Talk to Al Jazeera: In the Field

What is next for Erdogan’s AK party?

A conversation with Turkish voters on the political uncertainty reeling their country.

The AK party has been ruling Turkey for 13 years, but then a stunning defeat came in June.

The movement President Recep Tayyip Erdogan helped create, the Justice and Development Party, also known as the AK party, lost its majority in Parliament, throwing the political system into uncertainty.

This was even more remarkable given what supporters say was a long list of accomplishments:

When Erdogan took over as Prime Minister in 2003, the country carried billions of dollars of debt to the International Monetary Fund. Since then, it has paid off the loans.

The Kemalist and secularist part of Turkey continuously denies the fact that we are a multi-ethnic, diverse society with people from all backgrounds. It is very elitist in its approach. Its past political campaign was 'Don't be a sheep, vote for CHP'. How do you expect me to vote for a party that puts down the opposing view in this manner.

by Rukiye Kaya, an AK party supporter, who studied overseas because of the previous ban on headscarves in most Turkish universities

The country’s infrastructure needed major improvements. Since then, bridges, roads, tunnels and airports have been constructed all across the country.

And, symbolically, Muslim women wearing headscarves no longer have to hide.

When he left his job as prime minister due to his party’s term limits, he campaigned for the presidency last year. Erdogan got 52 percent of the vote and became the first popularly elected president of Turkey.

Not satisfied with playing the symbolic role set out in the constitution, he immediately pushed for changes to make the job more powerful.

All of those constitutional changes would have been debated by Parliament around now. But that did not happen – the people voted his party out of power.

After failing to construct a coalition government, Erdogan’s former foreign minister Ahmet Davutoglu, who succeeded him as prime minister, was forced to admit defeat. So President Erdogan responded by calling for new parliamentary elections in November.

At the same time, there are major security challenges. Attacks by ISIL and the PKK, the Kurdistan Workers’ Party, on Turkish soil and a Turkish bombing campaign against PKK and ISIL targets in Syria and Iraq, are already having political effects domestically.
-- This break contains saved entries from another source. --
Lemma post_keeps (config : Config) (sym : string) (st : State)
      (method actionUrl : string) (msg : Js.object) (k : PostReaction) :
  settled config sym st -> keeps config sym (post st method actionUrl msg k).
Proof.
  intros [Ht [Hb [Hk [Hs Hsym]]]]. rewrite post_eq. split.
  - repeat split; assumption.
  - cbn [snd requests]. constructor; [|constructor]. split; [exact Ht|].
    cbn [requestAt _postOnce fst snd opt_url withNonce].
    unfold signedUrl. cbn [_baseUrl]. rewrite <- Hb.
    rewrite <- string_app_assoc. apply prefix_app.
Qed.

Lemma startGet_keeps (config : Config) (sym : string) (st : State)
      (actionUrl : string) (qs : Js.object) (reaction : Reaction) :
  settled config sym st -> keeps config sym (startGet st actionUrl qs reaction).
Proof.
  intros [Ht [Hb [Hk [Hs Hsym]]]]. split.
  - repeat split; assumption.
  - cbn [startGet snd requests]. constructor; [|constructor].
    split; [exact Ht|]. cbn [get opt_url]. rewrite <- Hb.
    rewrite <- string_app_assoc. apply prefix_app.
Qed.

Lemma respond_keeps (config : Config) (sym : string) (now : Z) (st : State)
      (i : nat) (o : Outcome) :
  settled config sym st -> keeps config sym (respond now st i o).
Proof.
  rewrite (surjective_pairing (respond now st i o)).
  apply (respond_preserves
           (fun s s' o' => settled config sym s -> keeps config sym (s', o'))).
  - intros s o' Ho H. now apply keeps_quiet.
  - intros s method actionUrl msg k H. rewrite <- surjective_pairing.
    now apply post_keeps.
  - intros s1 s2 s3 o1 o2 H1 H2 H. specialize (H1 H).
    apply (keeps_then config sym s2); [exact H1|]. apply H2. exact (proj1 H1).
  - intros s j H. now apply keeps_quiet.
  - intros s since H. now apply keeps_quiet.
Qed.

Lemma sendOrder_keeps (config : Config) (sym : string) (now : Z) (st : State)
      (order : OrderStatusReport) :
  settled config sym st ->
  keeps config sym (next (sendOrder now st order), out (sendOrder now st order)).
Proof.
  intros H. unfold sendOrder.
  destruct (convertToOrderRequest st order) as [e|req];
    [now apply keeps_quiet|].
  pose proof (post_keeps config sym st "POST" "orders.json" (newOrderObject req)
                (ThenSendOrder order) H) as Hp.
  destruct (post st "POST" "orders.json" _ _) as [st1 sent1].
  cbn [next out]. apply (keeps_then config sym st1); [exact Hp|].
  apply keeps_quiet; [exact (proj1 Hp)|reflexivity].
Qed.

Lemma cancelOrder_keeps (config : Config) (sym : string) (now : Z) (st : State)
      (cancel : OrderStatusReport) :
  settled config sym st ->
  keeps config sym (next (cancelOrder now st cancel),
                    out (cancelOrder now st cancel)).
Proof.
  intros H. rewrite cancelOrder_eq. cbn [next out].
  pose proof (post_keeps config sym st "POST" "order/delete.json"
                (deleteOrderObject cancel) (ThenCancelOrder cancel) H) as Hp.
  destruct (post st "POST" "order/delete.json" _ _) as [st1 sent1].
  cbn [fst snd]. apply (keeps_then config sym st1); [exact Hp|].
  apply keeps_quiet; [exact (proj1 Hp)|reflexivity].
Qed.

Lemma step_keeps (config : Config) (sym : string) (now : Z) (st : State)
      (i : Input) :
  settled config sym st ->
  keeps config sym (next (step now st i), out (step now st i)).
Proof.
  intros H. destruct i; cbn [step returned next out].
  - rewrite <- surjective_pairing. now apply startGet_keeps.
  - rewrite <- surjective_pairing. now apply startGet_keeps.
  - unfold downloadOrderStatuses.
    pose proof (post_keeps config sym st "GET" "trades/my.json"
                  [("timestamp", Js.VInt (unix (oe_since st)));
                   ("market", Js.VString (symbol st))] ThenOrderStatuses H)
      as Hp.
    destruct (post st "GET" "trades/my.json" _ _) as [st1 sent1].
    exact Hp.
  - rewrite <- surjective_pairing. now apply post_keeps.
  - now apply sendOrder_keeps.
  - now apply cancelOrder_keeps.
  - unfold replaceOrder. cbn [next out].
    pose proof (cancelOrder_keeps config sym now st replace H) as Hc.
    eapply keeps_then; [exact Hc|].
    apply sendOrder_keeps. exact (proj1 Hc).
  - rewrite <- surjective_pairing. now apply respond_keeps.
Qed.

Lemma run_keeps (config : Config) (sym : string) (turns : list (Z * Input)) :
  forall st, settled config sym st -> keeps config sym (run st turns).
Proof.
  induction turns as [|[now i] rest IH]; intros st H.
  - now apply keeps_quiet.
  - cbn [run]. pose proof (step_keeps config sym now st i H) as Hs.
    specialize (IH (next (step now st i)) (proj1 Hs)).
    destruct (run (next (step now st i)) rest) as [st' o'].
    eapply keeps_then; eassumption.
Qed.
(** * NyaySetu: lawyer directory, contact requests and case search

    A shallow embedding of [lawyer/views.py] together with the tables of
    [lawyer/models.py] and [complaints/models.py].

    - Python [str] values are sequences of Unicode code points.  What the
      interpreter's Unicode database and the database collation decide
      (lowercasing, digit and space classes, case folding) is gathered in
      the class [Platform]; every view is written against it.
    - Python [float] is IEEE binary64, through the computable [spec_float].
    - The ORM is modelled by tables (lists of rows) in a record [DB]; a view
      is a computation in a state-and-exception monad over [DB]. *)

From Stdlib Require Import ZArith NArith List Bool Lia String Ascii.
From Stdlib Require Import Sorting.Sorted Sorting.Permutation.
From Stdlib Require Import Floats.SpecFloat.
Import ListNotations.

Set Implicit Arguments.
Set Warnings "-register-all".
Local Open Scope Z_scope.

(* ================================================================== *)
(** ** Text *)

Definition codepoint := N.
Definition pystr := list codepoint.

(** An ASCII literal of the source, as a Python string. *)
Definition lit (s : string) : pystr :=
  List.map N_of_ascii (list_ascii_of_string s).

Fixpoint pystr_eqb (a b : pystr) : bool :=
  match a, b with
  | [], [] => true
  | x :: a', y :: b' => N.eqb x y && pystr_eqb a' b'
  | _, _ => false
  end.

(** [x in names] on strings. *)
Definition str_in (x : pystr) (l : list pystr) : bool :=
  existsb (pystr_eqb x) l.

Fixpoint is_prefix (p s : pystr) : bool :=
  match p, s with
  | [], _ => true
  | _ :: _, [] => false
  | a :: p', b :: s' => N.eqb a b && is_prefix p' s'
  end.

(** [needle in hay] on strings: substring test. *)
Fixpoint is_substring (needle hay : pystr) : bool :=
  is_prefix needle hay ||
  match hay with
  | [] => false
  | _ :: hay' => is_substring needle hay'
  end.

Definition is_ascii (c : codepoint) : bool := (c <? 128)%N.

Definition ascii_lower (c : codepoint) : codepoint :=
  if ((65 <=? c) && (c <=? 90))%N then (c + 32)%N else c.

Definition ascii_digit (c : codepoint) : option N :=
  if ((48 <=? c) && (c <=? 57))%N then Some (c - 48)%N else None.

(** ASCII white space: tab, LF, VT, FF, CR, FS, GS, RS, US and space. *)
Definition ascii_space (c : codepoint) : bool :=
  ((9 <=? c) && (c <=? 13) || (28 <=? c) && (c <=? 32))%N.

(** What the views ask of the interpreter and of the database backend.
    [str_lower] is [str.lower]; [cp_isdigit] is the class tested by
    [str.isdigit] (Unicode numeric types Digit and Decimal); [cp_decimal]
    is the value [int] gives a character (type Decimal only);
    [cp_isspace] is the class removed by [str.strip]; [db_fold] is the
    case folding the backend applies for [iexact] and [icontains];
    [none_short_circuit] tells whether the serializer framework stops a
    dotted [source] lookup at the first [None] (older releases) or lets
    the attribute access fail (current ones).  The laws fix the text
    operations on ASCII, where every platform agrees. *)
Class Platform := {
  str_lower : pystr -> pystr;
  cp_isdigit : codepoint -> bool;
  cp_decimal : codepoint -> option N;
  cp_isspace : codepoint -> bool;
  db_fold : pystr -> pystr;
  none_short_circuit : bool;
  str_lower_ascii :
    forall s, forallb is_ascii s = true -> str_lower s = List.map ascii_lower s;
  cp_decimal_ascii :
    forall c, is_ascii c = true -> cp_decimal c = ascii_digit c;
  cp_isdigit_ascii :
    forall c, is_ascii c = true ->
      cp_isdigit c = match ascii_digit c with Some _ => true | None => false end;
  cp_isspace_ascii :
    forall c, is_ascii c = true -> cp_isspace c = ascii_space c;
  cp_decimal_isdigit :
    forall c d, cp_decimal c = Some d -> cp_isdigit c = true;
  cp_decimal_range :
    forall c d, cp_decimal c = Some d -> (d < 10)%N;
  cp_isdigit_not_space :
    forall c, cp_isdigit c = true -> cp_isspace c = false;
  db_fold_ascii :
    forall s, forallb is_ascii s = true -> db_fold s = List.map ascii_lower s
}.

(* ================================================================== *)
(** ** Response data *)

(** Python's [float]: IEEE binary64. *)
Definition float := spec_float.

Inductive json :=
| JNull
| JBool (b : bool)
| JInt (z : Z)
| JFloat (f : float)
| JStr (s : pystr)
| JDateTime (t : Z)
| JList (l : list json)
| JDict (d : list (pystr * json)).

Record Response := mkResponse {
  status_code : Z;
  data : json
}.

Definition HTTP_200_OK := 200.
Definition HTTP_201_CREATED := 201.
Definition HTTP_400_BAD_REQUEST := 400.
Definition HTTP_403_FORBIDDEN := 403.
Definition HTTP_404_NOT_FOUND := 404.

(** [d.get(k)] on a dictionary kept as a list of items. *)
Fixpoint dict_get {V} (d : list (pystr * V)) (k : pystr) : option V :=
  match d with
  | [] => None
  | (k', v) :: d' => if pystr_eqb k' k then Some v else dict_get d' k
  end.

Definition dict_keys {V} (d : list (pystr * V)) : list pystr :=
  List.map fst d.

Definition opt_json (o : option pystr) : json :=
  match o with Some s => JStr s | None => JNull end.
Lemma out_of_support_rejected_witness :
  (is_zero (p_unit (add half two)) = true
   /\ is_density (p_unit half) = true
   /\ le zero quarter = true
   /\ is_zero (p_unit half) = false
   /\ Raising.body add p_unit draw draw Raising.PyFloat (start half)
        [two; quarter]
      = Some ({| x := half; samples := []; rejected := [add half two] |},
              []))
  /\ (is_zero (p_unit (add two half)) = true
      /\ is_density (p_unit two) = true
      /\ le zero quarter = true
      /\ is_zero (p_unit two) = true
      /\ truediv (p_unit (add two half)) (p_unit two) = nan
      /\ Raising.body add p_unit draw draw Raising.Float64 (start two)
           [half; quarter]
         = Some ({| x := two; samples := []; rejected := [add two half] |},
                 [])
      /\ Raising.body add p_unit draw draw Raising.PyFloat (start two)
           [half; quarter]
         = None).
Proof.
  split.
  - pose proof (out_of_support_rejected add p_unit draw draw Raising.PyFloat
                  (start half) [two; quarter]) as H.
    cbv zeta in H. destruct (H eq_refl eq_refl eq_refl) as (_ & H1 & _).
    exact (conj eq_refl (conj eq_refl (conj eq_refl (conj eq_refl
             (H1 eq_refl))))).
  - pose proof (out_of_support_rejected add p_unit draw draw Raising.PyFloat
                  (start two) [half; quarter]) as H.
    cbv zeta in H. destruct (H eq_refl eq_refl eq_refl) as (_ & _ & H2).
    destruct (H2 eq_refl) as (Hn & Hf & Hp).
    exact (conj eq_refl (conj eq_refl (conj eq_refl (conj eq_refl
             (conj Hn (conj Hf Hp)))))).
Defined.

End DivisionRuns.

(** ** What a whole run keeps *)

Section Float64Order.

Lemma compare_self (a : float64) :
  SFcompare a a = Some Eq \/ SFcompare a a = None.
Proof.
  destruct a as [s|s| |s m e]; simpl; auto.
  - destruct s; auto.
  - left. destruct s; rewrite Z.compare_refl, Pos.compare_cont_refl;
      reflexivity.
Qed.

(** No float64 is above itself. *)
Lemma gt_irrefl (a : float64) : gt a a = false.
Proof.
  unfold gt, SFltb. destruct (compare_self a) as [-> | ->]; reflexivity.
Qed.

Lemma gt_nan_l (a : float64) : gt nan a = false.
Proof. destruct a; reflexivity. Qed.

Lemma gt_nan_r (a : float64) : gt a nan = false.
Proof. reflexivity. Qed.

Lemma truediv_nan_l (a : float64) : truediv nan a = nan.
Proof. reflexivity. Qed.

Lemma truediv_nan_r (a : float64) : truediv a nan = nan.
Proof. destruct a; reflexivity. Qed.

Lemma lt_nan (u : float64) : lt u nan = false.
Proof. destruct u; reflexivity. Qed.

Lemma is_nan_eq (a : float64) : is_nan a = true -> a = nan.
Proof. destruct a; try discriminate; reflexivity. Qed.

End Float64Order.

Section Chains.

Context {V : Type} {rng : Type}.
Variable vadd : V -> V -> V.
Variable p : V -> float64.
Variable q : Rand rng V.
Variable uniform : Rand rng float64.

Local Abbreviation body := (MC.body vadd p q uniform).
Local Abbreviation loop := (MC.loop vadd p q uniform).
Local Abbreviation candidate := (MC.candidate vadd q).
Local Abbreviation better := (MC.better vadd p q).
Local Abbreviation pa := (MC.pa vadd p q).
Local Abbreviation drawn := (MC.drawn q uniform).
Local Abbreviation accepts := (MC.accepts vadd p q uniform).
Local Abbreviation history := (MC.history vadd p q uniform).
Local Abbreviation metropolis := (MC.metropolis vadd p q uniform).
Local Abbreviation path := (Walk.path vadd q).
Local Abbreviation proposal_from := (Walk.proposal_from vadd q).

(** A pass looks at the locals only through the current position. *)
Lemma body_frame (l l' : locals) (g : rng) :
  x l = x l' ->
  candidate l g = candidate l' g
  /\ accepts l g = accepts l' g
  /\ snd (body l g) = snd (body l' g)
  /\ x (fst (body l g)) = x (fst (body l' g)).
Proof.
  intros Hx.
  assert (Hc : candidate l g = candidate l' g)
    by (unfold MC.candidate; now rewrite Hx).
  assert (Hb : better l g = better l' g)
    by (unfold MC.better; now rewrite Hc, Hx).
  assert (Ha : accepts l g = accepts l' g)
    by (unfold MC.accepts, MC.pa; now rewrite Hb, Hc, Hx).
  repeat split; try assumption.
  - destruct (better l g) eqn:E; symmetry in Hb.
    + now rewrite !body_better.
    + now rewrite !body_not_better.
  - rewrite !body_cases, <- Ha, <- Hc.
    destruct (accepts l g); simpl; congruence.
Qed.

Lemma loop_frame (k : nat) (l l' : locals) (g : rng) :
  x l = x l' ->
  history k l g = history k l' g
  /\ snd (loop k l g) = snd (loop k l' g)
  /\ x (fst (loop k l g)) = x (fst (loop k l' g)).
Proof.
  revert l l' g. induction k as [|k IH]; intros l l' g Hx.
  - repeat split; assumption.
  - destruct (body_frame l l' g Hx) as (Hc & Ha & Hg & Hx').
    rewrite !(loop_succ vadd p q uniform). cbn [MC.history].
    rewrite <- Hg, <- Hc, <- Ha.
    destruct (IH _ _ (snd (body l g)) Hx') as (Hh & Hg' & Hx'').
    rewrite Hh. repeat split; assumption.
Qed.

Lemma loop_add (k j : nat) (l : locals) (g : rng) :
  loop (k + j) l g = loop j (fst (loop k l g)) (snd (loop k l g)).
Proof.
  revert l g. induction k as [|k IH]; intros l g.
  - reflexivity.
  - change (S k + j)%nat with (S (k + j)).
    now rewrite !(loop_succ vadd p q uniform), IH.
Qed.

Lemma metropolis_generator (x_init : V) (n : Z) (g : rng) :
  snd (metropolis x_init n g)
  = snd (loop (Z.to_nat n) (Locals x_init [] []) g).
Proof.
  unfold MC.metropolis, bind, ret. now destruct (loop _ _ g).
Qed.

(** A run of [n + m] passes is a run of [n] passes followed by a run of [m]
    passes that starts at the last sample of the first (at [x_init] when
    it has none) with the generator as the first left it: the arrays of
    the long run are those of the two runs, one after the other. *)
Theorem metropolis_resumes (x_init : V) (n m : Z) (g : rng) :
  0 <= n -> 0 <= m ->
  let r1 := metropolis x_init n g in
  let r2 := metropolis (last (fst (fst r1)) x_init) m (snd r1) in
  metropolis x_init (n + m) g
  = ((fst (fst r1) ++ fst (fst r2), snd (fst r1) ++ snd (fst r2)), snd r2).
Proof.
  intros Hn Hm. cbv zeta.
  set (l0 := Locals x_init [] []).
  set (l1 := fst (loop (Z.to_nat n) l0 g)).
  set (g1 := snd (loop (Z.to_nat n) l0 g)).
  pose proof (loop_lists vadd p q uniform (Z.to_nat n) l0 g) as [Hs1 Hr1].
  fold l1 in Hs1, Hr1. cbn [samples rejected l0 app] in Hs1, Hr1.
  assert (Hx : x l1 = last (accepted_of (history (Z.to_nat n) l0 g)) x_init)
    by apply (loop_position vadd p q uniform).
  rewrite (metropolis_generator x_init n). fold l0 g1.
  rewrite (metropolis_lists vadd p q uniform x_init n). fold l0.
  cbn [fst snd].
  destruct (loop_frame (Z.to_nat m) l1
              (Locals (last (accepted_of (history (Z.to_nat n) l0 g)) x_init)
                 [] [])
              g1 Hx) as (Hh & Hg & _).
  replace (Z.to_nat (n + m)) with (Z.to_nat n + Z.to_nat m)%nat by lia.
  apply injective_projections.
  - rewrite !(metropolis_lists vadd p q uniform). cbn [fst snd].
    fold l0. rewrite <- Hh.
    replace (Z.to_nat (n + m)) with (Z.to_nat n + Z.to_nat m)%nat by lia.
    pose proof (loop_lists vadd p q uniform (Z.to_nat n + Z.to_nat m) l0 g)
      as [Hs Hr].
    pose proof (loop_lists vadd p q uniform (Z.to_nat m) l1 g1) as [Hs2 Hr2].
    rewrite loop_add in Hs, Hr. fold l1 g1 in Hs, Hr.
    rewrite Hs2, Hs1 in Hs. rewrite Hr2, Hr1 in Hr.
    cbn [samples rejected l0 app] in Hs, Hr.
    now rewrite Hs, Hr.
  - cbn [snd]. rewrite !metropolis_generator. fold l0. rewrite <- Hg.
    replace (Z.to_nat (n + m)) with (Z.to_nat n + Z.to_nat m)%nat by lia.
    now rewrite loop_add.
Qed.

End Chains.

Section Invariants.

Context {V : Type} {rng : Type}.
Variable vadd : V -> V -> V.
Variable p : V -> float64.
Variable q : Rand rng V.
Variable uniform : Rand rng float64.

Local Abbreviation body := (MC.body vadd p q uniform).
Local Abbreviation candidate := (MC.candidate vadd q).
Local Abbreviation better := (MC.better vadd p q).
Local Abbreviation pa := (MC.pa vadd p q).
Local Abbreviation drawn := (MC.drawn q uniform).
Local Abbreviation accepts := (MC.accepts vadd p q uniform).
Local Abbreviation history := (MC.history vadd p q uniform).
Local Abbreviation metropolis := (MC.metropolis vadd p q uniform).
Local Abbreviation path := (Walk.path vadd q).
Local Abbreviation proposal_from := (Walk.proposal_from vadd q).

(** A candidate whose density is NaN is never jumped to. *)
Lemma nan_candidate_stays (l : locals) (g : rng) :
  is_nan (p (candidate l g)) = true -> accepts l g = false.
Proof.
  intros H. apply is_nan_eq in H. unfold MC.accepts, MC.better, MC.pa.
  now rewrite H, gt_nan_l, truediv_nan_l, lt_nan.
Qed.

(** From a position whose density is NaN no candidate is jumped to. *)
Lemma nan_position_stays (l : locals) (g : rng) :
  is_nan (p (x l)) = true -> accepts l g = false.
Proof.
  intros H. apply is_nan_eq in H. unfold MC.accepts, MC.better, MC.pa.
  now rewrite H, gt_nan_r, truediv_nan_r, lt_nan.
Qed.

(** The position after a pass. *)
Lemma body_position (l : locals) (g : rng) :
  x (fst (body l g)) = if accepts l g then candidate l g else x l.
Proof. rewrite body_cases. now destruct (accepts l g). Qed.

(** Every sample lies where the density is neither zero nor NaN, provided
    [p] never returns a negative number and no uniform draw is negative:
    the chain never enters a region out of the support, and never a point
    where the density is undefined. *)
Theorem samples_in_support (x_init : V) (n : Z) (g : rng) :
  (forall v, is_density (p v) = true) ->
  (forall g', le zero (fst (uniform g')) = true) ->
  Forall (fun v => is_zero (p v) = false /\ is_nan (p v) = false)
         (fst (fst (metropolis x_init n g))).
Proof.
  intros Hp Hu. rewrite (metropolis_lists vadd p q uniform). cbn [fst].
  generalize (Locals x_init [] []) as l. revert g.
  induction (Z.to_nat n) as [|k IH]; intros g l; [constructor|].
  cbn [MC.history]. unfold accepted_of. cbn [filter snd].
  destruct (accepts l g) eqn:Ha; [|apply IH].
  cbn [map fst]. constructor; [|apply IH].
  split.
  - destruct (is_zero (p (candidate l g))) eqn:Hz; [|reflexivity].
    destruct (zero_candidate_stays vadd p q uniform l g Hz (Hp _) (Hu _))
      as [_ Hr].
    congruence.
  - destruct (is_nan (p (candidate l g))) eqn:Hn; [|reflexivity].
    rewrite nan_candidate_stays in Ha by assumption. discriminate.
Qed.

(** When the density at [x_init] is NaN the chain never moves: for
    [n >= 0] all [n] candidates are rejected and no sample is returned. *)
Theorem nan_start_never_moves (x_init : V) (n : Z) (g : rng) :
  is_nan (p x_init) = true -> 0 <= n ->
  fst (fst (metropolis x_init n g)) = []
  /\ Z.of_nat (length (snd (fst (metropolis x_init n g)))) = n.
Proof.
  intros Hnan Hn. rewrite (metropolis_lists vadd p q uniform). cbn [fst snd].
  assert (H : forall k l g0, is_nan (p (x l)) = true ->
                accepted_of (history k l g0) = []).
  { induction k as [|k IH]; intros l g0 Hl; [reflexivity|].
    cbn [MC.history]. unfold accepted_of. cbn [filter snd].
    rewrite (nan_position_stays l g0 Hl).
    apply IH. rewrite body_position, (nan_position_stays l g0 Hl).
    assumption. }
  split; [now apply H|].
  pose proof (split_lengths (history (Z.to_nat n) (Locals x_init [] []) g))
    as Hl.
  rewrite H, history_length in Hl by assumption. simpl in Hl. lia.
Qed.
So how will all this play out? Why, exactly, did his party suffer? Will Erdogan pull off a victory in November? And either way, how is all this affecting this country so strategically important to the larger Middle East?

On Talk to Al Jazeera, we are taking the temperature in Turkey with regular voters on both sides – against, and in support of, President Erdogan and his party.

Bernard Smith speaks to Vahit Keya, a voter of the HDP – by many described as the political home for the Kurds which got enough votes to enter Parliament for the first time in the last elections; Hazal Mengi, a voter of the CHP, or Republican People’s Party, which describes itself as a secular social democratic party and is the second largest in Parliament; and Rukiye Kaya, a voter of the AK party, with a self-described conservative democratic agenda and the largest party in Turkey’s Parliament.